In our practice, we have found supine, mini-PCNL with ultrasound guidance and thulium fiber laser to offer a beneficial alternative to retrograde surgery for patients with 1–2 cm stones, particularly within the lower pole. In this setting, operative efficiency is improved as supine positioning is virtually the same as for retrograde surgery and stone extraction efficiency is higher given minimal to no need for basketing (see Figure).

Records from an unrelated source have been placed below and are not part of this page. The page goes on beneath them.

(** The parent of an entry on the way, with missing ancestors created. *)
Lemma open_parent_creating_own path h rest q :
  place fs path = Some q -> rest <> [] -> stage = Some (q ++ rest) ->
  keeps_to h (open_parent_blocking fs path true : Io Env _) (λ r h', forall parent, r = Ok parent ->
    entry_at fs h' (op_fd parent) (op_name parent) path /\ Forall created_ok (op_created_ancestors parent)).
Proof.
  intros Hq Hne Hst. unfold open_parent_blocking, open_parent_with, sys_dup. unfold place in Hq.
  destruct (relative_path fs path) as [relative|] eqn:Hrel; [|done]. injection Hq as <-.
  apply keeps_to_attempt_ret; [|done]. intros ? [= <-]. apply keeps_to_attempt_ret; [|done]. intros name Hn.
  assert (path_file_name relative = Some name) as Hname by (destruct (path_file_name relative); cbn in Hn; congruence).
  destruct (relative_path_components _ _ _ Hrel) as [Hnames _].
  pose proof (parent_and_name _ _ Hname Hnames) as Hsplit.
  assert (Forall is_name (components (default [] (path_parent relative)))) as Hpn
    by (rewrite Hsplit, Forall_app in Hnames; tauto).
  apply keeps_to_attempt_call; [done| |done]. intros current.
  eapply keeps_to_bind_ok; [apply (open_ancestors_own _ _ _ _ _ _ (Normal name :: rest))|..]; try done.
  - intros. by apply rollback_keeps_own.
  - by apply names_are_tails.
  - eapply at_copy; [apply at_root|]. set_solver.
  - cbn. rewrite Hst, Hsplit, <-app_assoc. done.
  - intros [fd created] h2 Hs Hok. apply keeps_to_ret. intros parent [= <-]. cbn.
    destruct (Hok _ _ eq_refl) as [Ho Hc]. split; [|done]. exists (components (default [] (path_parent relative))).
    split; [|exact Ho]. unfold place. by rewrite Hrel, Hsplit.
Qed.
Lemma prepare_transferred_runs res h u :
  working u h ->
  runs res h (prepare_transferred_upload sha256 to_string_lossy room fs attributes_bytes min_free_space cleanup publish u)
    (λ _, told).
Proof.
  intros Hw. unfold prepare_transferred_upload, sys_flush.
  apply runs_look_quiet; [hush|]. intros flushed l Hl%(working_quiet _ _ _ Hw). clear Hw. destruct flushed as [[]|].
  2: { apply unless_awaiting_runs; [done|]. intros. by apply io_failure_runs. }
  apply runs_look_quiet; [hush|]. intros enough l2 Hl2%(working_quiet _ _ _ Hl). clear Hl. destruct enough; cbn [negb].
  2: { apply unless_awaiting_runs; [done|]. intros. by apply space_failure_runs. }
  apply before_deadline_runs; [done|]. intros l3 Hl3%(working_quiet _ _ _ Hl2). clear Hl2. unfold sys_file_metadata.
  apply runs_look_quiet; [hush|]. intros found l4 Hl4%(working_quiet _ _ _ Hl3). clear Hl3. destruct found as [metadata|].
  2: { apply unless_awaiting_runs; [done|]. intros. apply runs_broken. }
  apply before_deadline_runs; [done|]. intros l5 Hl5%(working_quiet _ _ _ Hl4). clear Hl4. case_match.
  { apply unless_awaiting_runs; [done|]. intros. by apply length_mismatch_runs. }
  apply before_deadline_runs; [done|]. intros l6 Hl6%(working_quiet _ _ _ Hl5). by apply commit_segment_runs.
Qed.

Lemma transfer_runs res h u body :
  working u h ->
  runs res h (transfer_upload_body sha256 to_string_lossy room fs attributes_bytes min_free_space cleanup publish u body)
    (λ _, told).
Proof.
  intros Hw. unfold transfer_upload_body. case_match; [apply runs_broken|].
  apply runs_look_quiet; [hush|]. intros transferred l Hl%(working_quiet _ _ _ Hw). destruct transferred as [lease|error].
  - by apply prepare_transferred_runs.
  - destruct (ut_awaiting u) eqn:Ha; [by apply transfer_error_runs|].
    destruct error; try by apply failed_transfer_runs. apply timed_out_runs, Hw.
Qed.
(* ===== verification/PurgeWorkerFacts.v ===== *)
(** What the purge worker guarantees for as long as it runs: it only removes
    pinned trash, never holds more than its capacity, and never loses a job it
    has claimed. *)

From S2P Require Import Prelude Bytes StdPath StoreModel UuidText InternalNames Problem Registry Revisions Listing PathKeys RootedOs RootedFs RootedFsSafety RootedPurge RootedPurgeFacts UploadHost UploadRecords PurgeWorker.
From stdpp Require Import base numbers list strings sets sorting.

Local Open Scope Z_scope.

Definition kernel_calls : list PurgeEvent -> list SysCall := omap (λ e,
  match e with PKernel c => Some c | _ => None end).

Lemma kernel_calls_app l k : kernel_calls (l ++ k) = kernel_calls l ++ kernel_calls k.
Proof. apply omap_app. Qed.
Lemma kernel_calls_kernel calls : kernel_calls (map PKernel calls) = calls.
Proof. induction calls as [|c calls IH]; [done|]. cbn. by f_equal. Qed.

(** This event ends the worker's duty for the job: it is completed, scheduled
    for later, or not claimed any more. *)
Definition settles (key : PurgeJobKey) (e : PurgeEvent) : Prop :=
  match e with
  | CompleteJob k (Ok _) | RetryJob k _ (Ok true) | LoadJob k (Ok None) => k = key
  | LoadJob k (Ok (Some job)) => k = key /\ pj_state job <> PClaimed
  | _ => False
  end.

(** A job was claimed and is not settled since. *)
Definition unsettled (key : PurgeJobKey) (h : list PurgeEvent) : Prop :=
  exists before job after, h = before ++ ClaimDue (Ok (Some job)) :: after /\ pj_key job = key /\
    Forall (λ e, ~ settles key e) after.

(** The store answers a lookup with the job that was asked for. *)
Definition keyed (h : list PurgeEvent) : Prop :=
  forall key job, LoadJob key (Ok (Some job)) ∈ h -> pj_key job = key.

Definition task_key (task : PurgeTask) : option PurgeJobKey :=
  match task with DurableTask work => Some (pj_key (pw_job work)) | OrphanTask _ => None end.

(** The jobs the worker still knows. *)
Definition held (w : Worker) : list PurgeJobKey :=
  omap task_key (wk_pending w) ++ map (λ r, pj_key (cr_job r)) (wk_retries w).

Definition accounts (keys : list PurgeJobKey) (h : list PurgeEvent) : Prop :=
  keyed h -> forall key, unsettled key h -> key ∈ keys.

Definition fits (w : Worker) : Prop :=
  (length (wk_pending w) + length (wk_retries w) <= DELETE_PURGE_ACTIVE_CAPACITY)%nat.
Definition in_order (w : Worker) : Prop := StronglySorted Z.le (map cr_due (wk_retries w)).

Definition claims (e : PurgeEvent) : bool := match e with ClaimDue (Ok (Some _)) => true | _ => false end.

Section orderly.
Context `{UuidLib}.

(** Events that claim nothing and only tidy up. *)
Definition orderly (l : list PurgeEvent) : Prop :=
  tidy (kernel_calls l) /\ Forall (λ e, claims e = false) l.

Specifically, the Venturi or “vacuum cleaner” effect allows for stone fragment removal simultaneously with laser lithotripsy.10 In addition, the procedure is performed “tubeless” with a stent left in postoperatively and patient discharge same day. Thus, we have found mini-PCNL maintains the relatively low risk complication profile and outpatient nature of URS, but with improved efficiency and higher likelihood of stone clearance.

Figure. Stone fragments from mini-PCNL.

Overall, standard PCNL and URS remain the gold standards for the surgical management of stones >2 cm and <1 cm in size, respectively. However, mini-PCNL and ultra-mini-PCNL offer promising alternatives for intermediate sized stones and may strike the balance of high SFR and lower complications. Surgeons in high-volume stone centers should really have these miniaturized techniques in their surgical armamentarium and tailor them to their preferences (supine, prone, ultrasound, fluoroscopy, thulium fiber laser, holmium, etc). Each technique likely has a role in the current era of stone management, and future research should help give some clarity into which modality to use and when....until new technology comes in to change the game again.

  1. Jackman SV, Docimo SG, Cadeddu JA, Bishoff JT, Kavoussi LR, Jarrett TW. The “mini-perc” technique: a less invasive alternative to percutaneous nephrolithotomy. World J Urol. 1998;16(6):371-374.
  2. Monga M, Oglevie S. Minipercutaneous nephrolithotomy. J Endourol. 2000;14(5):419-421.
  3. Traxer O, Smith TG, Pearle MS, Corwin TS, Saboorian H, Cadeddu JA. Renal parenchymal injury after standard and mini percutaneous nephrostolithotomy. J Urol. 2001;165(5):1693-1695.
  4. ElSheemy MS, Elmarakbi AA, Hytham M, Ibrahim H, Khadgi S, Al-Kandari AM. Mini vs standard percutaneous nephrolithotomy for renal stones: a comparative study. Urolithiasis. 2019;47(2):207-214.
  5. Desai J, Zeng G, Zhao Z, Zhong W, Chen W, Wu W. A novel technique of ultra-mini-percutaneous nephrolithotomy: introduction and an initial experience for treatment of upper urinary calculi less than 2 cm. BioMed Res Int. 2013;2013:e490793.
  6. Demirbas A, Resorlu B, Sunay MM, Karakan T, Karagöz MA, Doluoglu OG. Which should be preferred for moderate-size kidney stones? Ultramini percutaneous nephrolithotomy or retrograde intrarenal surgery? J Endourol. 2016;30(12):1285-1289.
  7. Sabnis RB, Ganesamoni R, Doshi A, Ganpule AP, Jagtap J, Desai MR. Micropercutaneous nephrolithotomy (microperc) vs retrograde intrarenal surgery for the management of small renal calculi: a randomized controlled trial. BJU Int. 2013;112(3):355-361.
  8. Kumar A, Kumar N, Vasudeva P, Jha SK, Kumar R, Singh H. A prospective, randomized comparison of shock wave lithotripsy, retrograde intrarenal surgery and miniperc for treatment of 1 to 2 cm radiolucent lower calyceal renal calculi: a single center experience. J Urol. 2015;193(1):160-164.
  9. Fayad AS, Elsheikh MG, Ghoneima W. Tubeless mini-percutaneous nephrolithotomy versus retrograde intrarenal surgery for lower calyceal stones of ≤2 cm: a prospective randomised controlled study. Arab J Urol. 2016;15(1):36-41.
  10. Nicklas AP, Schilling D, Bader MJ, Herrmann TRW, Nagele U. The vacuum cleaner effect in minimally invasive percutaneous nephrolitholapaxy. World J Urol. 2015;33(11):1847-1853.